Abstract
Objective
The objective of this study was to identify, document, and weight attributes of a pain medication that are relevant from the perspective of patients with chronic pain. Within the sub-population of patients suffering from “chronic neuropathic pain”, three groups were analyzed in depth: patients with neuropathic back pain, patients with painful diabetic polyneuropathy, and patients suffering from pain due to post-herpetic neuralgia. The central question was: “On which features do patients base their assessment of pain medications and which features are most useful in the process of evaluating and selecting possible therapies?”
Methods
A detailed literature review, focus groups with patients, and face-to-face interviews with widely recognized experts for pain treatment were conducted to identify relevant treatment attributes of a pain medication. A pre-test was conducted to verify the structure of relevant and dominant attributes using factor analyses by evaluating the most frequently mentioned representatives of each factor. The Discrete-Choice Experiment (DCE) used a survey based on self-reported patient data including socio-demographics and specific parameters concerning pain treatment. Furthermore, the neuropathic pain component was determined in all patients based on their scoring in the painDETECT® questionnaire.

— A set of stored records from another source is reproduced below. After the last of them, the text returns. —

(* ===== verification/CoroutineTheorems.v ===== *)
(** * The theorems about coroutines

    The machine of Coroutine.v refines the stack machine of CoroutineSpec.v: [Rep]
    says how a state of the one represents a state of the other, with a rank that
    decreases while the represented state does not change. *)

From S2P Require Import Prelude ErrorResult Coroutine CoroutineSpec.
From stdpp Require Import base numbers list strings gmap.
From Stdlib Require Import Lia Wellfounded.

#[local] Open Scope nat_scope.

Section Refinement.
Context {T Exn Rpc Resp : Type}.
Abbreviation body := (Co T Exn Rpc Resp).
Abbreviation out := (T + Exn)%type.
Abbreviation exchange := (Rpc * Result Resp)%type.
Abbreviation state := (State T Exn Rpc Resp).
Abbreviation stack := (list (handle * (out -> body))).
Implicit Types (s : state) (below : stack).

(** ** The chain of frames *)

Definition parent below : option handle := fst <$> head below.

(** The promise of a frame: only the root holds the function of [sync_wait]. *)
Definition chain_frame below (v : option T) (e : option Exn) (p : Point) : @Frame T Exn Rpc Resp :=
  MkFrame v e (parent below) (match below with [] => true | _ => false end) p.

Fixpoint below_frames (child : handle) below : gmap handle (@Frame T Exn Rpc Resp) :=
  match below with
  | [] => ∅
  | (p, k) :: rest =>
      <[p := chain_frame rest None None (AwaitingTask child k)]> (below_frames p rest)
  end.

Definition chain (top : handle) (f : @Frame T Exn Rpc Resp) below
    : gmap handle (@Frame T Exn Rpc Resp) :=
  <[top := f]> (below_frames top below).

Lemma below_frames_notin top below h : h ∉ below.*1 -> below_frames top below !! h = None.
Proof.
  revert top. induction below as [|[p k] rest IH]; intros top Hh; cbn in *; [done|].
  apply not_elem_of_cons in Hh as [Hne Hh]. rewrite lookup_insert_ne by done. by apply IH.
Qed.

Record Wf (fresh top : handle) below : Prop := {
  wf_nodup : NoDup (top :: below.*1);
  wf_fresh : Forall (fun h => h < fresh) (top :: below.*1);
  wf_root : List.last below.*1 top = 0;
}.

For statistical data analysis of the DCE, a random effect logit model was used and coefficients were presented.
Results
A total of 1,324 German patients participated in the survey, of whom 44 % suffered from neuropathic back pain (including mixed pain syndrome), 10 % complained about diabetic polyneuropathy, and 4 % reported pain due to post-herpetic neuralgia. A total of 36 single quality aspects of pain treatment, detected in the qualitative survey, were grouped in 7 dimensions by factor analysis. These 7 dimensions were used as attributes for the DCE. The DCE model resulted in the following ranking of relevant attributes for treatment decision: “no character change”, “less nausea and vomiting”, “pain reduction” (coefficient: >0.9 for all attributes, “high impact”), “rapid effect”, “low risk of addiction” (coefficient ~0.5, “middle impact”), “applicability with comorbidity” (coefficient ~0.3), and “improvement of quality of sleep” (coefficient ~0.25). All attributes were highly significant (p < 0.001).
Conclusions
The results were intended to enable early selection of an individualized pain medication. The results of the study showed that DCE is an appropriate means for the identification of patient preferences when being treated with specific pain medications. Due to the fact that pain perception is subjective in nature, the identification of patients´ preferences will enable therapists to better develop and implement patient-oriented treatment of chronic pain. It is therefore essential to improve the therapists´ understanding of patient preferences in order to make decisions concerning pain treatment. DCE and direct assessment should become valid instruments to elicit treatment preferences in chronic pain.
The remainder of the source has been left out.